# Marion Co./Chattahoochee Co./Ft. Benning 2014 Hunting Reports



## Pavy (Sep 18, 2014)

I don't see very many reports for these areas so I thought I would combine into 1 thread to try and generate some traffic.  Looking forward to hearing from anyone hunting these areas.  Good luck to you all!


----------



## mrmeanbean74 (Sep 20, 2014)

just got some property just out of Buena vista.first time hunting over that way we'll see i reckon.


----------



## jklaus (Sep 23, 2014)

We have a lease on mud ridge rd off hwy 26. Our pines where thinned about two months ago and we now have lots of great shooting lanes and about five acres of new food plots. Getting some nice pictures and seeing some deer early in the evening.


----------



## Pavy (Sep 25, 2014)

Got about 300 acres a few miles east of Buena Vista...2nd year hunting this tract.  So far I have a lot of does, fawns, and young bucks on camera, but no mature bucks so far.


----------



## jklaus (Sep 25, 2014)

We are headed up Friday evening to hunt and finish planting and fertilize plots. found some small scrapes in hardwoods and put cam on them. Still got a few stands to put in thinned pines. Our place is 316 acres and we have pretty good neighbors that does not kill every deer they see. well all but one neighbor they like to blow them up.


----------



## Pavy (Sep 26, 2014)

*Unfortunately...*

pulled this guy out of our pond last Sunday...no obvious sign of pre-mortem trauma on the exposed side...guess we'll never know. Left him out for the coyotes and buzzards...gonna head down tomorrow and see what's left.  Still had some velvet left on the right side antler.


----------



## jklaus (Sep 26, 2014)

Dang that's strange last weekend I found a dead raccoon on one of our food plots and on the other side of property I found a dead bat. My wife was sitting on another plot and said she smelled something very dead that was close to her stand.


----------



## Pavy (Oct 18, 2014)

Good luck to all y'all tomorrow!  Hard to sleep tonight...


----------



## mrmeanbean74 (Oct 18, 2014)

had some stands and feeders stolen.not a good opening morning in buena vista


----------



## Pavy (Oct 18, 2014)

Pretty slow opener...only heard a few shots this morning and only a couple so far this afternoon...


----------



## rat (Oct 19, 2014)

Great... not what I want to hear, the last two posts that is. I can't tolerate a thief.


----------



## Pavy (Oct 20, 2014)

Ended up with 3 down (between me and my dad) on Saturday...all within the last 45 min of hunting light.  Meat in the freezer so we can relax a little now...won't be able to hunt again until 2nd weekend in Nov. so was really wanting to get something opening weekend...I am blessed.


----------



## mrmeanbean74 (Oct 21, 2014)

congrats on the meat in the freezer.i'll be back over that way all this weekend hopefully nothing else will be gone


----------



## Bone Life (Oct 25, 2014)

*Rut*

Any rut sign yet!!!!


----------



## rat (Oct 25, 2014)

Congrats on the deer Pavy! Bone Life, where I hunt in Marion county, the peak of the rut is around the 16th of November, if that helps ya out.


----------



## Bone Life (Oct 26, 2014)

*Rut*

Thanks!!! Im in Chattahoochee Co near Cusseta. I will be coming next week hopefully they will start moving.


----------



## rat (Oct 28, 2014)

Good luck Bone Life and keep us posted.


----------



## Pavy (Oct 29, 2014)

Good luck to you that are hunting this weekend...family obligations keeping me out of the woods until 11/7-9/14...at least I'm hoping to go then (6 month old baby girl and wife in a master's program keeps me very busy on the weekends)  Rut should be peaking 11/7-16/14 so I hope to get out for at least one of those weekends.

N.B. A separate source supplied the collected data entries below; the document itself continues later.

(* ===== verification/Float32.v ===== *)
(** * Bounds on binary32 rounding

    The DNG reader converts 32-bit integers to [float], divides them and casts
    the product with 1e9 back to a 64-bit integer, which is undefined when the
    product does not fit.  The lemmas here bound the results of [SpecFloat]'s
    correctly rounded operations at binary32: rounding to nearest never crosses
    a power of two ([round_below], [round_above]), so conversion ([of_int_below],
    [of_int_above]), quotient ([div_below]) and product ([mul_below]) inherit
    the bounds of the exact results. *)

From Stdlib Require Import ZArith Lia SpecFloat.
From stdpp Require Import prelude.
From S2P Require Import Prelude Core HalfFloat.

Local Open Scope Z_scope.

Local Abbreviation prec := 24.
Local Abbreviation emax := 128.

(** [static_cast<std::int64_t>(value)]: the truncated value, undefined when it
    is not a 64-bit integer. *)
Definition to_int64 (value : float32) : res Z :=
  match value with
  | S754_zero _ => Ok 0
  | S754_finite s m e =>
      let a := if 0 <=? e then Z.pos m * 2 ^ e else Z.pos m / 2 ^ (- e) in
      let z := if s then - a else a in
      if (- 2 ^ 63 <=? z) && (z <? 2 ^ 63) then Ok z else Undef
  | _ => Undef
  end.

(** [|x| <= 2^k]. *)
Definition below (k : Z) (x : float32) : Prop :=
  match x with
  | S754_zero _ => True
  | S754_finite _ m e => e ≤ k ∧ Z.pos m ≤ 2 ^ (k - e)
  | _ => False
  end.

(** [2^j <= |x|], for a finite [x]. *)
Definition above (j : Z) (x : float32) : Prop :=
  match x with
  | S754_finite _ m e => e ≤ j ∧ 2 ^ (j - e) ≤ Z.pos m
  | _ => False
  end.

(** ** Shifting right with guard bits *)

Definition inexact (r : shr_record) : bool := shr_r r || shr_s r.

(** The value of [r] at exponent [e] is at most [2^k]: the mantissa reaches it
    only without a remainder. *)
Definition rec_below (k e : Z) (r : shr_record) : Prop :=
  e ≤ k ∧ 0 ≤ shr_m r ≤ 2 ^ (k - e) ∧ (shr_m r = 2 ^ (k - e) → inexact r = false).

Definition rec_above (j e : Z) (r : shr_record) : Prop :=
  e ≤ j ∧ 2 ^ (j - e) ≤ shr_m r.

Lemma shr_1_spec r :
  0 ≤ shr_m r →
  shr_m (shr_1 r) = shr_m r / 2 ∧ inexact (shr_1 r) = Z.odd (shr_m r) || inexact r.
Proof.
  destruct r as [[|[p|p|]|p] r s]; unfold inexact; simpl; intros; try lia; split;
    try (by destruct r, s); Z.to_euclidean_division_equations; lia.
Qed.

Lemma pow2_split a b : b < a → 2 ^ (a - b) = 2 * 2 ^ (a - (b + 1)).
Proof. intros. rewrite <-Z.pow_succ_r by lia. f_equal; lia. Qed.

Lemma shr_1_below k e r : rec_below k e r → e < k → rec_below k (e + 1) (shr_1 r).
Proof.
  intros (He & Hm & Hx) Hlt. destruct (shr_1_spec r) as [Hm' Hx']; [lia|].
  unfold rec_below. rewrite Hm', Hx'. rewrite (pow2_split k e Hlt) in Hm, Hx.
  set (P := 2 ^ (k - (e + 1))) in *.
  split_and!; [lia|Z.to_euclidean_division_equations; lia..|].
  intros Heq. assert (shr_m r = 2 * P) as Hr by (Z.to_euclidean_division_equations; lia).
  rewrite (Hx Hr), Hr, Z.odd_mul. done.
Qed.

Lemma shr_1_above j e r : rec_above j e r → e < j → rec_above j (e + 1) (shr_1 r).
Proof.
  intros (He & Hm) Hlt. pose proof (Z.pow_pos_nonneg 2 (j - e)).
  destruct (shr_1_spec r) as [Hm' _]; [lia|].
  unfold rec_above. rewrite Hm'. rewrite (pow2_split j e Hlt) in Hm.
  split; [lia|]. Z.to_euclidean_division_equations; lia.
Qed.

(** A property that one shift preserves below [k] survives the shifts up to [k]. *)
Lemma shr_preserves (I : Z → shr_record → Prop) k r e n :
  (∀ e r, I e r → e < k → I (e + 1) (shr_1 r)) →
  I e r → e + n ≤ k → I (snd (shr r e n)) (fst (shr r e n)).
Proof.
  intros Hstep HI Hn. destruct n as [|p|p]; simpl; [done| |done].
  revert e r HI Hn. induction p as [p IH|p IH|]; intros e r HI Hn; simpl.
  - assert (I (e + 1) (shr_1 r)) as H1 by (apply Hstep; [done|lia]).
    apply IH in H1; [|lia]. apply IH in H1; [|lia].
    by replace (e + Z.pos p~1) with (e + 1 + Z.pos p + Z.pos p) by lia.
  - apply IH in HI; [|lia]. apply IH in HI; [|lia].
    by replace (e + Z.pos p~0) with (e + Z.pos p + Z.pos p) by lia.
  - apply Hstep; [done|lia].
Qed.

Lemma digits2_bounds p : 2 ^ (Z.pos (digits2_pos p) - 1) ≤ Z.pos p < 2 ^ Z.pos (digits2_pos p).
Proof.
  induction p as [p IH|p IH|]; simpl digits2_pos; [..|done].
  all: rewrite Pos2Z.inj_succ, Z.pow_succ_r by lia;
    replace (Z.succ (Z.pos (digits2_pos p)) - 1) with (Z.succ (Z.pos (digits2_pos p) - 1)) by lia;
    rewrite Z.pow_succ_r by lia; lia.
Qed.

Lemma Zdigits2_le m n : 0 ≤ n → 0 ≤ m ≤ 2 ^ n → Zdigits2 m ≤ n + 1.
Proof.
  intros Hn Hm. destruct m as [|p|]; simpl; [lia| |lia].
  destruct (digits2_bounds p) as [Hp _].
  apply Z.lt_succ_r, Z.nle_gt. intros Hc.
  assert (2 ^ Z.succ n ≤ 2 ^ (Z.pos (digits2_pos p) - 1)) by (apply Z.pow_le_mono_r; lia).
  rewrite Z.pow_succ_r in *; lia.
Qed.

Lemma fexp_le m e k : -125 ≤ k → m ≤ k + 1 - e → fexp prec emax (m + e) ≤ k.
Proof. unfold fexp, emin. lia. Qed.

Lemma shr_fexp_below k m e l :
  -125 ≤ k → rec_below k e (shr_record_of_loc m l) →
  rec_below k (snd (shr_fexp prec emax m e l)) (fst (shr_fexp prec emax m e l)).
Proof.
  intros Hk H. assert (shr_m (shr_record_of_loc m l) = m) as Hm by by destruct l as [|[]].
  apply (shr_preserves (rec_below k) k); [apply shr_1_below|done|].
  destruct H as (He & Hb & _). rewrite Hm in Hb.
  pose proof (Zdigits2_le m (k - e) ltac:(lia) Hb).
  pose proof (fexp_le (Zdigits2 m) e k Hk ltac:(lia)). lia.
Qed.

Lemma round_below_Z k e r :
  rec_below k e r →
  rec_below k e (shr_record_of_loc (round_nearest_even (shr_m r) (loc_of_shr_record r)) loc_Exact).
Proof.
  destruct r as [m [] []]; unfold rec_below, inexact; simpl;
    intros (He & Hm & Hx); split_and!; try done; try lia.
  all: try destruct (Z.even m); try lia.
  all: assert (m ≠ 2 ^ (k - e)) by (intros Heq; by specialize (Hx Heq)); lia.
Qed.

(** Rounding to nearest does not exceed a power of two. *)
Lemma round_below k s m e l :
  -125 ≤ k ≤ 104 → rec_below k e (shr_record_of_loc m l) →
  below k (binary_round_aux prec emax s m e l).
Proof.
  intros Hk H. unfold binary_round_aux.
  apply shr_fexp_below in H; [|lia]. destruct (shr_fexp _ _ m e l) as [r e']. simpl in H.
  apply round_below_Z, shr_fexp_below in H; [|lia].
  destruct (shr_fexp _ _ _ e' loc_Exact) as [r' e'']. simpl in H. destruct H as (He & Hm & _).
  destruct (shr_m r') as [|p|p]; simpl; [done| |lia].
  rewrite (proj2 (Z.leb_le e'' _)) by lia. simpl. lia.
Qed.

(** ** The same for lower bounds *)

Lemma shr_fexp_above j m e l :
  -125 ≤ j → Zdigits2 m + e ≤ j + 24 → rec_above j e (shr_record_of_loc m l) →
  rec_above j (snd (shr_fexp prec emax m e l)) (fst (shr_fexp prec emax m e l)).
Proof.
  intros Hj Hd H. apply (shr_preserves (rec_above j) j); [apply shr_1_above|done|].
  destruct H as (He & _). unfold fexp, emin. lia.
Qed.

Lemma round_above_Z j e r :
  rec_above j e r →
  rec_above j e (shr_record_of_loc (round_nearest_even (shr_m r) (loc_of_shr_record r)) loc_Exact).
Proof.
  destruct r as [m [] []]; unfold rec_above; simpl; intros (He & Hm); split; try done;
    try destruct (Z.even m); lia.
Qed.

(** An exact value in [[2^j, 2^(j+1)]] is rounded to a float of at least [2^j]. *)
Lemma round_above j s m e :
  -125 ≤ j ≤ 103 → e ≤ j → 2 ^ (j - e) ≤ m ≤ 2 ^ (j + 1 - e) →
  above j (binary_round_aux prec emax s m e loc_Exact).
Proof.
  intros Hj He Hm. pose proof (Z.pow_pos_nonneg 2 (j - e)).
  assert (rec_below (j + 1) e (shr_record_of_loc m loc_Exact)) as Hb
    by (split_and!; simpl; [lia..|done]).
  assert (rec_above j e (shr_record_of_loc m loc_Exact)) as Ha by (split; simpl; lia).
  unfold binary_round_aux.
  apply shr_fexp_above in Ha; [|lia|].
  2: { pose proof (Zdigits2_le m (j + 1 - e) ltac:(lia) ltac:(lia)). lia. }
  apply shr_fexp_below in Hb; [|lia].
  destruct (shr_fexp _ _ m e loc_Exact) as [r e']. simpl in Ha, Hb.
  apply round_above_Z in Ha. apply round_below_Z in Hb.
  set (m' := round_nearest_even _ _) in *.
  apply shr_fexp_above in Ha; [|lia|].
  2: { destruct Hb as (? & Hb & _). simpl in Hb.
       pose proof (Zdigits2_le m' (j + 1 - e') ltac:(lia) Hb). lia. }
  destruct (shr_fexp _ _ m' e' loc_Exact) as [r' e'']. destruct Ha as (Ha1 & Ha2). simpl in *.
  pose proof (Z.pow_pos_nonneg 2 (j - e'')).
  destruct (shr_m r') as [|p|p]; [lia| |lia].
  rewrite (proj2 (Z.leb_le e'' _)) by lia. simpl. lia.
Qed.

(** ** Conversion, quotient, product *)

Lemma Pos_iter_xO m d : Z.pos (Pos.iter xO m d) = Z.pos m * 2 ^ Z.pos d.
Proof.
  induction d as [|d IH] using Pos.peano_ind; [simpl; lia|].
  rewrite Pos.iter_succ, Pos2Z.inj_xO, IH, Pos2Z.inj_succ, Z.pow_succ_r by lia. lia.
Qed.

(** Aligning an integer to the left keeps its value. *)
Lemma shl_align_spec m e' :
  ∃ d, 0 ≤ d ∧ snd (shl_align m 0 e') = - d ∧ Z.pos (fst (shl_align m 0 e')) = Z.pos m * 2 ^ d.
Proof.
  unfold shl_align. rewrite Z.sub_0_r. destruct e' as [|p|p]; simpl.
  - exists 0. lia.
  - exists 0. lia.
  - exists (Z.pos p). rewrite Pos_iter_xO. split_and!; lia.
Qed.

Lemma binary_round_int s m :
  ∃ d, 0 ≤ d ∧ binary_round prec emax s m 0 =
    binary_round_aux prec emax s (Z.pos m * 2 ^ d) (- d) loc_Exact.
Proof.
  unfold binary_round.
  destruct (shl_align_spec m (fexp prec emax (Z.pos (digits2_pos m) + 0))) as (d & Hd & H1 & H2).
  destruct (shl_align _ _ _) as [mz ez]. simpl in H1, H2. exists d. by rewrite H2, H1.
Qed.

(** [static_cast<float>] of an integer of at most [k] bits. *)
Lemma of_int_below k z : 0 ≤ k ≤ 104 → - 2 ^ k ≤ z ≤ 2 ^ k → below k (float_of_int z).
Proof.
  intros Hk Hz. assert (∀ s m, Z.pos m ≤ 2 ^ k → below k (binary_round prec emax s m 0)) as H.
  { intros s m Hm. destruct (binary_round_int s m) as (d & Hd & ->).
    apply round_below; [lia|]. split_and!; simpl; [lia..| |done].
    replace (k - - d) with (k + d) by lia. rewrite Z.pow_add_r by lia.
    apply Z.mul_le_mono_nonneg_r; [|done]. pose proof (Z.pow_pos_nonneg 2 d). lia. }
  destruct z as [|p|p]; simpl; [done|apply H; lia..].
Qed.

Lemma of_int_above k z :
  k ≤ 103 → z ≠ 0 → - 2 ^ k ≤ z ≤ 2 ^ k → ∃ j, 0 ≤ j ∧ above j (float_of_int z).
Proof.
  intros Hk Hz Hb.
  assert (∀ s m, Z.pos m ≤ 2 ^ k → ∃ j, 0 ≤ j ∧ above j (binary_round prec emax s m 0)) as H.
  { intros s m Hm. destruct (digits2_bounds m) as [Hlo Hhi].
    set (j := Z.pos (digits2_pos m) - 1) in *. exists j. split; [lia|].
    assert (j ≤ k).
    { apply Z.nlt_ge. intros Hlt. assert (2 ^ k < 2 ^ j) by (apply Z.pow_lt_mono_r; lia). lia. }
    destruct (binary_round_int s m) as (d & Hd & ->).
    pose proof (Z.pow_pos_nonneg 2 d ltac:(lia) Hd).
    apply round_above; [lia..|].
    replace (j - - d) with (j + d) by lia. replace (j + 1 - - d) with (j + 1 + d) by lia.
    rewrite !(Z.pow_add_r 2 _ d) by lia.
    replace (Z.pos (digits2_pos m)) with (j + 1) in Hhi by lia.
    split; apply Z.mul_le_mono_nonneg_r; lia. }
  destruct z as [|p|p]; simpl; [done|apply H; lia..].
Qed.

Lemma new_location_exact n r :
  new_location n r = loc_Exact ∨ r ≠ 0.
Proof.
  unfold new_location, new_location_even, new_location_odd.
  destruct (Z.eqb_spec r 0) as [->|]; [left; by destruct (Z.even n)|by right].
Qed.

(** The quotient by a divisor of magnitude at least 1. *)
Lemma div_core_below k m1 e1 m2 e2 :
  0 ≤ k → e1 ≤ k → 0 < m1 ≤ 2 ^ (k - e1) → 0 < m2 → (e2 ≤ 0 → 2 ^ (- e2) ≤ m2) →
  match SFdiv_core_binary prec emax m1 e1 m2 e2 with
  | (q, e', l) => rec_below k e' (shr_record_of_loc q l)
  end.
Proof.
  intros Hk He1 Hm1 Hm2 Hm2'. unfold SFdiv_core_binary.
  set (e' := Z.min _ _). set (s := e1 - e2 - e').
  assert (0 ≤ s) as Hs by lia.
  assert (match s with 0 => m1 | Z.pos _ => Z.shiftl m1 s | Z.neg _ => 0 end = m1 * 2 ^ s) as ->.
  { destruct s; [lia|by rewrite Z.shiftl_mul_pow2|lia]. }
  assert (e' ≤ k) as He'.
  { assert (Zdigits2 m1 ≤ k - e1 + 1) by (apply Zdigits2_le; lia).
    assert (1 ≤ Zdigits2 m2 + e2 ∨ 1 ≤ e2).
    { destruct (decide (1 ≤ e2)); [by right|left]. specialize (Hm2' ltac:(lia)).
      destruct m2 as [|p|p]; [lia| |lia]. simpl. pose proof (digits2_bounds p) as [_ Hp].
      assert (- e2 < Z.pos (digits2_pos p)); [|lia].
      apply (Z.pow_lt_mono_r_iff 2); lia. }
    assert (0 ≤ Zdigits2 m2) by (destruct m2; simpl; lia).
    unfold e', fexp, emin. lia. }
  assert (m1 * 2 ^ s ≤ 2 ^ (k - e' - e2)) as HM.
  { replace (k - e' - e2) with (k - e1 + s) by lia. rewrite Z.pow_add_r by lia.
    apply Z.mul_le_mono_nonneg_r; [apply Z.pow_nonneg|]; lia. }
  assert (0 ≤ m1 * 2 ^ s) by (apply Z.mul_nonneg_nonneg; [|apply Z.pow_nonneg]; lia).
  pose proof (Z_div_mod (m1 * 2 ^ s) m2 ltac:(lia)) as Hdm.
  destruct (Z.div_eucl _ _) as [q r]. destruct Hdm as [Hq Hr].
  set (M := m1 * 2 ^ s) in *. assert (0 ≤ q) by nia.
  pose proof (Z.pow_pos_nonneg 2 (k - e') ltac:(lia) ltac:(lia)).
  assert (q * m2 ≤ 2 ^ (k - e') * m2 ∧ (q = 2 ^ (k - e') → r = 0)) as [Hqm Hr0].
  { destruct (decide (e2 ≤ 0)) as [Hn|Hn].
    - specialize (Hm2' Hn). replace (k - e' - e2) with (k - e' + - e2) in HM by lia.
      rewrite Z.pow_add_r in HM by lia. split; [nia|intros ->; nia].
    - assert (2 ^ (k - e' - e2) < 2 ^ (k - e')) by (apply Z.pow_lt_mono_r; lia).
      split; [nia|intros ->; nia]. }
  assert (shr_m (shr_record_of_loc q (new_location m2 r)) = q) as Hsq
    by by destruct (new_location m2 r) as [|[]].
  split_and!; rewrite ?Hsq; [lia..|nia|].
  intros Heq. destruct (new_location_exact m2 r) as [->|Hr1]; [done|]. by apply Hr0 in Heq.
Qed.

Lemma div_below k x y j :
  0 ≤ k ≤ 104 → 0 ≤ j → below k x → above j y → below k (SFdiv prec emax x y).
Proof.
  intros Hk Hj Hx Hy. destruct y as [| | |sy my ey]; try done.
  destruct x as [sx| | |sx mx ex]; simpl in Hx, Hy; try done. destruct Hx as [He Hm].
  pose proof (div_core_below k (Z.pos mx) ex (Z.pos my) ey ltac:(lia) ltac:(lia) ltac:(lia)
    ltac:(lia)) as H. simpl.
  destruct (SFdiv_core_binary _ _ _ _ _ _) as [[q e'] l].
  apply round_below; [lia|]. apply H. intros Hn. destruct Hy as [_ Hy].
  assert (2 ^ (- ey) ≤ 2 ^ (j - ey)) by (apply Z.pow_le_mono_r; lia). lia.
Qed.

Lemma mul_below k1 k2 x y :
  -125 ≤ k1 + k2 ≤ 104 → below k1 x → below k2 y → below (k1 + k2) (SFmul prec emax x y).
Proof.
  intros Hk Hx Hy. destruct x as [| | |sx mx ex], y as [| | |sy my ey]; simpl in *; try done.
  apply round_below; [lia|]. split_and!; simpl; [lia..| |done].
  replace (k1 + k2 - (ex + ey)) with ((k1 - ex) + (k2 - ey)) by lia.
  rewrite Pos2Z.inj_mul, Z.pow_add_r by lia. apply Z.mul_le_mono_nonneg; lia.
Qed.

(** A float of magnitude at most [2^62] converts. *)
Lemma to_int64_below x : below 62 x → ∃ z, to_int64 x = Ok z ∧ - 2 ^ 62 ≤ z ≤ 2 ^ 62.
Proof.
  destruct x as [s| | |s m e]; simpl; try done; [intros _; exists 0; split; [done|lia]|].
  intros [He Hm]. set (a := if 0 <=? e then _ else _).
  assert (0 ≤ a ≤ 2 ^ 62) as Ha.
  { unfold a. destruct (Z.leb_spec 0 e).
    - pose proof (Z.pow_pos_nonneg 2 e). split; [lia|].
      replace 62 with (62 - e + e) by lia. rewrite Z.pow_add_r by lia.
      apply Z.mul_le_mono_nonneg_r; lia.
    - pose proof (Z.pow_pos_nonneg 2 (- e)). split; [apply Z.div_pos; lia|].
      apply Z.div_le_upper_bound; [lia|]. rewrite Z.mul_comm, <-Z.pow_add_r by lia.
      by replace (62 + - e) with (62 - e) by lia. }
  rewrite (proj2 (Z.leb_le _ _)), (proj2 (Z.ltb_lt _ _)) by (destruct s; lia).
  simpl. eexists. split; [done|]. destruct s; lia.
Qed.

Bean, so sorry to hear about the thefts...what general area is your property?


----------



## mrmeanbean74 (Oct 29, 2014)

it's right out of town on 26.all i've seen so far is couple does and small bucks maybe this weekend things will start happening.


----------



## Pavy (Oct 30, 2014)

Bean, you east or west of town?  I'm right out of town to the east on 26...


----------



## mrmeanbean74 (Oct 30, 2014)

i'm east right at the cell phone tower.my buddy just bought 55 acres right there.pavy how far down 26 are you


----------



## mrmeanbean74 (Nov 2, 2014)

saw a good 6 yesterday morning let him walk and a big doe starting to get some big 8s on cam.starting to scrapes to


----------



## Bone Life (Nov 2, 2014)

*the Rut*

I saw a few small bucks cruising for does but no shooters. The does are not moving very good kinda weird. Seen a lot of sign (scrapes and rubs)wont be long. Cant Wait!!!!!!


----------



## Bone Life (Nov 7, 2014)

Any more rut reports?


----------



## sgtstinky (Nov 7, 2014)

*Poachers*

Anyone having issues with poachers? I ran off some spot lighters the other night and another property down the road is having the same problem.


----------



## Pavy (Nov 7, 2014)

Will be down this weekend and next...will keep an eye out.


----------



## Pavy (Nov 10, 2014)

didn't see or hear anything in my neck of the woods Sat night. Watched a couple of does and a young buck for the last 20 min of light, though.

Got some trail cam picks of a couple great looking bucks...


----------



## Bone Life (Nov 11, 2014)

pics look good I will be up this weekend to hunt


----------



## lungbuster123 (Nov 14, 2014)

I timed my vacation for this coming week starting tomorrow. Believe I hit it about right and the weather looks fantastic. We shall see.


----------



## Pavy (Nov 18, 2014)

Good luck Buster...rut is happening!  busted 3-4 does getting in stand Friday afternoon, but heard a big grunt behind me not 10 min later and 15 min after that, heard a couple knocking their heads together.  Never saw anything, but jumped one on my way out after last light. Hunted the same stand Sat morning but nothing going on then.  Checked trail cams after lunch on Sat and the big 9/10 pointed was at another stand between 10-11 am! Kickimg myself for picking the wrong one!


----------



## lungbuster123 (Nov 18, 2014)

My brother shot a nice 8 point Sunday afternoon and I saw another nice 8 dogging a doe this morning. They seem to be on their feet for sure.


----------



## lungbuster123 (Nov 19, 2014)

Filled one tag this morning. My best deer ever. Super small body but the big boys seem to be on their feet.


----------



## Pavy (Nov 20, 2014)

Congratulations, Buster!!  Great deer!


----------



## lungbuster123 (Nov 24, 2014)

I tagged out over the weekend. The big boys were starting to move good Sat and Sun this week should be prime. Good luck guys I hope yall have an excellent season!


----------



## Pavy (Nov 24, 2014)

Good for you, Buster! any pics?

I'll be hitting it hard Thursday evening to Monday so hope I'll have something to show next week.


----------